Super Lamination, Express Lamination and Express Coat (Companies) all represented by one counsel filed a
Motion to Dismiss on the ground that there is no employer-employee relationship (EER) between these
establishments and the bargaining units that Unions A, B and C seek to represent as well as these unions’
respective members. Super Lamination posited that a majority of the persons who were enumerated in the list
of members and officers of Union A were not its employees but were employed by either Express Lamination
or Express Coat. All three PCEs of the Unions were subsequently denied. It was ruled on the ground that there
was no existing EER between the members of the unions and the companies concerned.

On appeal before the Office of the DOLE Secretary: ruled in favor of the unions and granted the PCEs. DOLE
found that Super Lamination, Express Lamination, and Express Coat were sister companies that had a
common
human resource department responsible for hiring and disciplining the employees of the three companies. The
same department was found to have also given them daily instructions on how to go about their work and
where to report for work. It also found that the three companies involved constantly rotated their workers, and
that the latter's identification cards had only one signatory. These circumstances showed that the companies
were engaged in a work-pooling scheme, in light of which they might be considered as one and the same entity
for the purpose of determining the appropriate bargaining unit in a certification election.

ISSUE:
Whether or not the rank-and-file employees of Super Lamination, Express Lamination and Express Coat
constitute an appropriate bargaining unit.

Held:
YES. The basic test for determining the appropriate bargaining unit is the application of a standard whereby a
unit is deemed appropriate if it affects a grouping of employees who have substantial, mutual interests in
wages, hours, working conditions, and other subjects of collective bargaining. We have ruled that geographical
location can be completely disregarded if the communal or mutual interests of the employees are not
sacrificed.

In the present case, there was communal interest among the rankand-file employees of the three companies
based on the finding that they were constantly rotated to all three companies, and that they performed the
same or similar duties whenever rotated. Therefore, aside from geographical location, their employment status
and working conditions were so substantially similar as to justify a conclusion that they shared a community of
interest.
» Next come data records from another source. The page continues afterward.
(* ===== verification/Module.v ===== *)
(** * Loading and unloading: barracuda_start, barracuda_stop and the testbed

    barracuda_kernel_module/raid6cuda.c registers the procfs entries, the
    character device and the netlink socket; raid6cuda_tst.c is the module that
    loads it and runs a benchmark thread.  Kernel services succeed or fail as
    an environment says. *)
From S2P Require Import Prelude GF256 Word Memory Syndrome Cstring Service Conf.
Local Open Scope Z_scope.

(** ** What is registered *)
Inductive resource := RProcDir | RProcStub | RProcConf | RChrdevRegion | RCdev | RNetlink | RActualSnc.
#[export] Instance resource_eq_dec : EqDecision resource.
Proof. solve_decision. Defined.

(** [gen_syndrome_mutex], [ioctl_init_mutex] and the registrations, latest
    first. *)
Record module := { md_gen : Z; md_init : Z; md_held : list resource }.

(** [DECLARE_MUTEX] gives one. *)
Definition module_load : module := {| md_gen := 1; md_init := 1; md_held := [] |}.

(** Which of the kernel services barracuda_start uses succeed. *)
Definition services := resource → bool.

Definition hold (r : resource) (s : module) : module :=
  {| md_gen := md_gen s; md_init := md_init s; md_held := r :: md_held s |}.
Definition drop_held (r : resource) (s : module) : module :=
  {| md_gen := md_gen s; md_init := md_init s; md_held := filter (λ r', r' ≠ r) (md_held s) |}.

Definition EIO : Z := 5.
Definition ENOMEM : Z := 12.

(** [barracuda_start]; [None] is asleep in [down].  A failed [vmalloc] of
    [actual_snc] is not noticed. *)
Definition barracuda_start (ok : services) (s : module) : option (Z * module) :=
  if md_gen s <=? 0 then None else
  let s := {| md_gen := md_gen s - 1; md_init := md_init s; md_held := md_held s |} in
  if md_init s <=? 0 then None else
  let s := {| md_gen := md_gen s; md_init := md_init s - 1; md_held := md_held s |} in
  Some (
    if negb (ok RProcDir) then (- EIO, s) else
    let s := hold RProcDir s in
    if negb (ok RProcStub) then (- EIO, s) else
    let s := hold RProcStub s in
    if negb (ok RProcConf) then (- EIO, s) else
    let s := hold RProcConf s in
    if negb (ok RChrdevRegion) then (- EIO, s) else
    let s := hold RChrdevRegion s in
    if negb (ok RCdev) then (- EIO, drop_held RChrdevRegion s) else
    let s := hold RCdev s in
    if negb (ok RNetlink) then (- EIO, s) else
    let s := hold RNetlink s in
    (0, if ok RActualSnc then hold RActualSnc s else s)).

(** [barracuda_stop]: what it releases, in order.  The socket is only released
    when it is there, and [vfree(NULL)] does nothing; the other calls are made
    in any case. *)
Definition stop_order (s : module) : list resource :=
  [RProcStub; RProcConf; RProcDir; RCdev; RChrdevRegion] ++
  (if decide (RNetlink ∈ md_held s) then [RNetlink] else []) ++
  (if decide (RActualSnc ∈ md_held s) then [RActualSnc] else []).

Definition barracuda_stop (s : module) : Z * module :=
  (0, foldl (λ s r, drop_held r s) s (stop_order s)).

(** Releases of what was never registered. *)
Definition stop_unheld (s : module) : list resource := filter (λ r, r ∉ md_held s) (stop_order s).

(** ** The test module *)
(** [dont_kill_mutex], the benchmark thread's number (0: none). *)
Record testbed := { tb_module : module; tb_dont_kill : Z; tb_thread : Z }.

(** [mod_init]: the result of [barracuda_start] is dropped; [tid] is what
    [kernel_thread] returns. *)
Definition mod_init (ok : services) (tid : Z) (t : testbed) : option (Z * testbed) :=
  if tb_dont_kill t <=? 0 then None else
  match barracuda_start ok (tb_module t) with
  | None => None
  | Some (_, s) =>
      let t := {| tb_module := s; tb_dont_kill := tb_dont_kill t - 1; tb_thread := tid |} in
      Some (if tid =? 0 then - EIO else 0, t)
  end.

(** [mod_exit]: whether the benchmark thread is killed, and the state; [None]:
    asleep until the thread has raised [dont_kill_mutex]. *)
Definition mod_exit (t : testbed) : option (bool * testbed) :=
  if tb_dont_kill t <=? 0 then None else
  let '(_, s) := barracuda_stop (tb_module t) in
  Some (negb (tb_thread t =? 0), {| tb_module := s; tb_dont_kill := tb_dont_kill t; tb_thread := tb_thread t |}).

Definition testbed_load : testbed := {| tb_module := module_load; tb_dont_kill := 1; tb_thread := 0 |}.

(** The last statement of the benchmark thread. *)
Definition thread_done (t : testbed) : testbed :=
  {| tb_module := tb_module t; tb_dont_kill := tb_dont_kill t + 1; tb_thread := tb_thread t |}.

(** ** [barracuda_printk] *)
Definition LOGLEVEL : Z := 5.
Definition PAGE_SIZE : Z := 4096.

(** [vmalloc(n)] gives whole pages. *)
Definition vmalloc_size (n : Z) : Z := (n + PAGE_SIZE - 1) / PAGE_SIZE * PAGE_SIZE.

Definition log_prefix : string := "BARRACUDA :  ".

(** The line that is printed, if the level asks for it. *)
Definition barracuda_printk (loglevel : Z) (logout : string) : result (option string) :=
  let size := vmalloc_size (13 + Z.of_nat (String.length logout)) in
  let footer := log_prefix +:+ logout in
  require (Z.of_nat (String.length footer) + 1 <=? size) OutOfBounds;;
  Ok (if (loglevel =? 0) || (loglevel <=? LOGLEVEL) then Some footer else None).

(** ** What holds *)
(** The first service that fails. *)
Definition start_sequence : list resource :=
  [RProcDir; RProcStub; RProcConf; RChrdevRegion; RCdev; RNetlink].
Definition all_ok (ok : services) : bool := forallb ok start_sequence.

Ltac start_cases ok :=
  destruct (ok RProcDir) eqn:?, (ok RProcStub) eqn:?, (ok RProcConf) eqn:?, (ok RChrdevRegion) eqn:?,
    (ok RCdev) eqn:?, (ok RNetlink) eqn:?, (ok RActualSnc) eqn:?.


(** The test module drops the result of barracuda_start, so insmod
    succeeds although nothing is registered, and it cannot be unloaded before
    its benchmark thread is done; after that, unloading releases all. *)
Theorem testbed_lifecycle ok tid : tid ≠ 0 → ∃ t, mod_init ok tid testbed_load = Some (0, t) ∧
  mod_exit t = None ∧
  ∃ t', mod_exit (thread_done t) = Some (true, t') ∧ md_held (tb_module t') = [].
Proof.
  intros Htid. unfold mod_init, barracuda_start.
  cbn [testbed_load tb_dont_kill tb_module module_load md_gen md_init md_held Z.leb Z.compare].
  assert ((tid =? 0) = false) as E by lia. rewrite E.
  start_cases ok; eexists; (split; [reflexivity|]); (split; [reflexivity|]);
    unfold mod_exit, thread_done; cbn [tb_dont_kill tb_thread tb_module]; rewrite E;
    eexists; split; reflexivity.
Qed.

(** A log line overruns its buffer by the terminating zero; because
    vmalloc rounds up to pages this is harmless except for one length in 4096. *)
Theorem printk_overrun loglevel logout :
  let len := 13 + Z.of_nat (String.length logout) in
  barracuda_printk loglevel logout =
    if len mod 4096 =? 0 then Err OutOfBounds
    else Ok (if loglevel <=? 5 then Some (log_prefix +:+ logout) else None).
Proof.
  cbv zeta. unfold barracuda_printk, vmalloc_size, PAGE_SIZE, LOGLEVEL.
  set (len := Z.of_nat (String.length logout)).
  assert (Z.of_nat (String.length (log_prefix +:+ logout)) + 1 = 13 + len + 1) as ->
    by (change (String.length (log_prefix +:+ logout)) with (13 + String.length logout)%nat; lia).
  assert (0 ≤ len) by (unfold len; lia).
  destruct (Z.eqb_spec ((13 + len) mod 4096) 0) as [Hm|Hm];
    destruct (Z.leb_spec (13 + len + 1) ((13 + len + 4096 - 1) / 4096 * 4096)) as [Hle|Hle]; try done.
  - Z.to_euclidean_division_equations. lia.
  - cbn [require]. bind_step. destruct (Z.eqb_spec loglevel 0) as [->|]; done.
  - Z.to_euclidean_division_equations. lia.
Qed.

Lemma testbed_lifecycle_witness : ∃ t, mod_init (λ _, false) 42 testbed_load = Some (0, t) ∧
  mod_exit t = None ∧
  ∃ t', mod_exit (thread_done t) = Some (true, t') ∧ md_held (tb_module t') = [].
Proof. apply (testbed_lifecycle (λ _, false) 42). lia. Defined.
(* ===== verification/Types.v ===== *)
(** * Type safety of the generators

    What every generator keeps on every run, whatever its arguments: the cells
    of memory hold bytes, no buffer appears, disappears or changes its size.
    The class [TypeSafe] is the promise of one generator. *)
From S2P Require Import Prelude GF256 Word Memory Syndrome Vanilla Smp Validator MultiRs KernelMode.
Local Open Scope Z_scope.

(** Every cell holds a byte. *)
Definition well_typed (m : mem) : Prop := map_Forall (λ _ buf, Forall is_byte buf) m.

(** The buffers and their sizes. *)
Definition shape (m : mem) : loc → option nat := λ b, length <$> m !! b.

Definition keeps_types (m m' : mem) : Prop := well_typed m → well_typed m' ∧ ∀ b, shape m' b = shape m b.

#[export] Instance keeps_types_preorder : PreOrder keeps_types.
Proof.
  split.
  - by intros m Hm.
  - intros m1 m2 m3 H1 H2 Hm. destruct (H1 Hm) as [Hm2 S1]. destruct (H2 Hm2) as [Hm3 S2].
    split; [done|]. intros b. by rewrite S2, S1.
Qed.

Class TypeSafe (f : syndrome_func) : Prop :=
  type_safe : ∀ disks bytes ptrs m m', f disks bytes ptrs m = Ok m' → keeps_types m m'.

(** ** Accesses *)
Lemma list_inserts_bytes bs buf i : Forall is_byte bs → Forall is_byte buf → Forall is_byte (list_inserts i bs buf).
Proof.
  intros Hbs. revert i. induction Hbs as [|b bs Hb _ IH]; intros i Hbuf; [done|]. cbn. by apply Forall_insert; [apply IH|].
Qed.

Lemma store_bytes_types m b off bs m' : (well_typed m → Forall is_byte bs) → store_bytes m b off bs = Ok m' → keeps_types m m'.
Proof.
  intros Hbs E Hm. unfold store_bytes in E. inv_ok. subst m'. pose proof (Hm _ _ E0) as Hx. split.
  - apply map_Forall_insert_2; [|done]. apply list_inserts_bytes; [by apply Hbs|done].
  - intros b'. unfold shape. destruct (decide (b = b')) as [<-|Hne].
    + rewrite lookup_insert_eq, E0. cbn. by rewrite length_inserts.
    + by rewrite lookup_insert_ne.
Qed.

Lemma store_word_types `{Native} m b off w m' : store_word m b off w = Ok m' → keeps_types m m'.
Proof.
  apply store_bytes_types. intros _. apply (Z_to_little_endian_bound (Z.of_nat NSIZE) 8 w); lia.
Qed.

Lemma store_u8_types m b off v m' : store_u8 m b off v = Ok m' → keeps_types m m'.
Proof. apply store_bytes_types. intros _. apply Forall_singleton, is_byte_to_u8. Qed.

Lemma memcpy_types m dst src n m' : memcpy m dst src n = Ok m' → keeps_types m m'.
Proof.
  unfold memcpy. intros (bs & E & Es)%bind_Ok. revert Es. apply store_bytes_types.
  intros Hm. unfold load_bytes in E. inv_ok. subst bs. by apply Forall_take, Forall_drop, (Hm _ _ E0).
Qed.

(** A loop keeps what its body keeps. *)
Lemma for_lt_keeps {S} (R : S → S → Prop) `{!PreOrder R} (body : Z → S → result S) start stop step s s' :
  (∀ i s s', body i s = Ok s' → R s s') → for_lt start stop step body s = Ok s' → R s s'.
Proof.
  intros Hb. unfold for_lt. generalize (Datatypes.S (Z.to_nat (stop - start))). intros fuel.
  revert start s. induction fuel as [|fuel IH]; intros i s E; [done|]. cbn [for_fuel] in E.
  destruct (i <? stop); [|by injection E as ->].
  apply bind_Ok in E as (s1 & E1 & E). apply bind_Ok in E as (i' & _ & E). etrans; [by eapply Hb|by eapply IH].
Qed.

(** For loops over more than the memory. *)
Definition on_mem {A S} (f : S → A) (R : A → A → Prop) (s s' : S) : Prop := R (f s) (f s').
#[export] Instance on_mem_preorder {A S} (f : S → A) (R : A → A → Prop) `{!PreOrder R} : PreOrder (on_mem f R).
Proof. split; [by intros s; unfold on_mem|]. intros s1 s2 s3. unfold on_mem. by etrans. Qed.

Create HintDb types discriminated.
#[export] Hint Resolve store_word_types store_u8_types memcpy_types store_bytes_types : types.

(** Split the pairs that binds are matched on. *)
Ltac split_pairs :=
  repeat match goal with
  | H : (let '(_, _) := ?p in _) = Ok _ |- _ => destruct p; inv_ok
  end.

(** ** The generators *)
#[export] Instance vanilla_type_safe `{Native} : TypeSafe Vanilla.raid6_vanilla_gen_syndrome.
Proof.
  intros disks bytes ptrs m m' E. unfold Vanilla.raid6_vanilla_gen_syndrome in E. inv_ok.
  eapply for_lt_keeps; [apply _| |exact E]. clear. intros d m m' E. unfold Vanilla.vanilla_word in E. inv_ok.
  split_pairs. etrans; eauto with types.
Qed.

#[export] Instance dummy_type_safe : TypeSafe raid6_dummy_gen_syndrome.
Proof.
  intros disks bytes ptrs m m' E. unfold raid6_dummy_gen_syndrome in E. inv_ok. etrans; eauto with types.
Qed.

Lemma rs_data_types ptrs i j y d s s' : MultiRs.rs_data_step ptrs i j y d s = Ok s' → on_mem snd keeps_types s s'.
Proof.
  destruct s as [x m], s' as [x' m']. unfold MultiRs.rs_data_step, on_mem. intros E. inv_ok. subst. eauto with types.
Qed.

Lemma rs_check_types ptrs high i j s s' : MultiRs.rs_check_step ptrs high i j s = Ok s' → on_mem snd keeps_types s s'.
Proof.
  destruct s as [y m], s' as [y' m']. unfold MultiRs.rs_check_step, on_mem. intros E. inv_ok. split_pairs. subst.
  etrans; [by eapply store_u8_types|].
  match goal with H : for_lt _ _ _ _ _ = Ok _ |- _ => pose proof (for_lt_keeps (on_mem snd keeps_types) _ _ _ _ _ _
    ltac:(intros; by eapply rs_data_types) H) as Hk end. exact Hk.
Qed.

#[export] Instance rs_soft_type_safe C : TypeSafe (rs_soft C).
Proof.
  intros disks bytes ptrs m m' E. unfold rs_soft in E. inv_ok.
  eapply for_lt_keeps; [apply _| |exact E]. clear. intros i m m' E. cbn beta in E. inv_ok. split_pairs. subst.
  match goal with H : for_lt _ _ _ _ _ = Ok _ |- _ => pose proof (for_lt_keeps (on_mem snd keeps_types) _ _ _ _ _ _
    ltac:(intros; by eapply rs_check_types) H) as Hk end. exact Hk.
Qed.

#[export] Instance kernel_mode_type_safe `{Native} : TypeSafe kernel_mode_gen.
Proof.
  intros disks bytes ptrs m m' E. unfold kernel_mode_gen in E. apply bind_Ok in E as (m1 & E1 & E2).
  rewrite kernel_vanilla_agrees in E1. rewrite kernel_multi_rs_agrees in E2.
  etrans; [by eapply vanilla_type_safe|by eapply (rs_soft_type_safe MultiRs.CHECK_SYMBOLS)].
Qed.

(** The threads of the SMP implementation. *)
Lemma thread_types `{Native} data c m c' m' : Smp.proc_thread_dep_syndrome data c m = Ok (c', m') → keeps_types m m'.
Proof.
  unfold Smp.proc_thread_dep_syndrome. intros E. inv_ok.
  repeat case_match; inv_ok; simplify_eq; eauto with types; reflexivity.
Qed.

Lemma smp_step_types `{Native} n disks bytes ptrs s s' :
  Smp.raid6_smp_gen_syndrome n disks bytes ptrs s s' → keeps_types (s_mem s) (s_mem s').
Proof. intros Hs. destruct Hs; try reflexivity. by eapply thread_types. Qed.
This finding is consistent with the policy in favor of a single employer unit, unless the circumstances
require otherwise. The more solid the employees are, the stronger is their bargaining capacity.

As correctly observed by the lower courts, while there is no prohibition on the mere act of engaging in a work-
pooling scheme as sister companies, that act will not be tolerated, and the sister companies' separate juridical
personalities will be disregarded, if they use that scheme to defeat the workers' right to collective bargaining.
The employees' right to collectively bargain with their employers is necessary to promote harmonious labor
management relations in the interest of sound and stable industrial peace.